Nací
en noviembre de 1757. Mis padres eran fabricantes de medias. Desde niño las
visiones han sido mi deleite, poco común. A los cuatro años, grité al ver en una ventana impreso el rostro de Jesús. Mis
padres no me creyeron y, por sugerencia de mi madre, terminé por desmentirme
para evitar una paliza de mi padre. A los 11 años, una vez más, me visitó otra
visión. En esta ocasión se trató de un árbol repleto de ángeles con alas relucientes
como estrellas. Entre todas ellas la que más me cautivó fue la visión del
funeral de un hada, su cuerpo se posó sobre el pétalo de una rosa.

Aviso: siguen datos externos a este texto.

(** ** Devices that play only silence *)

Definition is_non_empty (now : timespec) (a : open_dev) : bool :=
  match od_empty_pi a with None => true | Some pi => negb (pic_interval_elapsed now pi) end.

Definition count_non_empty_dev (now : timespec) (adevs : dlist open_dev) : Z :=
  foldl (fun count e => if is_non_empty now e.2 then count + 1 else count) 0 adevs.

Definition check_non_empty_state_transition (i : side) : thread_prog unit :=
  let* adevs := open_devs i in
  let* s := gets id in
  let new_count := count_non_empty_dev (th_pic_now s) adevs in
  (if Bool.eqb (th_non_empty_device_count s =? 0) (new_count =? 0) then ret tt
   else send (NonEmptyAudio (new_count >? 0))) ;;
  set_thread (fun s => s <| th_non_empty_device_count := new_count |>).

(** ** Asking for samples *)

Definition request_playback_samples (r : Z) (now : timespec) : thread_prog Z :=
  let* s := the_stream r in
  let* t1 := clock_gettime in
  let* t2 := clock_gettime in
  let* w := look client_write in
  let* (rc, msgs, s) := here (dev_stream_request_playback_samples now t1 t2 w s) in
  put_stream r s ;; send (ToClient r msgs) ;; ret rc.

Mi vida siempre
cercada de ángeles. Luego que empecé a escribir mis cantos, esas figuras se
presentan dominando las imágenes, conversan conmigo, me llevan consigo por un
mundo espantoso de luces y magia.
Cuando cumplí 15 años, ya dibujaba y escribía, mi padre me
inscribió en el taller de grabado de James Basire. Por siete años me puse a
copiar la obra de grandes maestros y también a esbozar mis propias ideas. Cautivado por la obra de Da
Vinci, Rafael, Miguel Ángel, al mismo tiempo me atraían los dibujos góticos que se repetían con frecuencia en las tumbas y en la
estatuaria de la Abadía de Westminster. Esta combinación de milagros de la creación
definirán las minucias esenciales de lo que realicé en toda mi vida.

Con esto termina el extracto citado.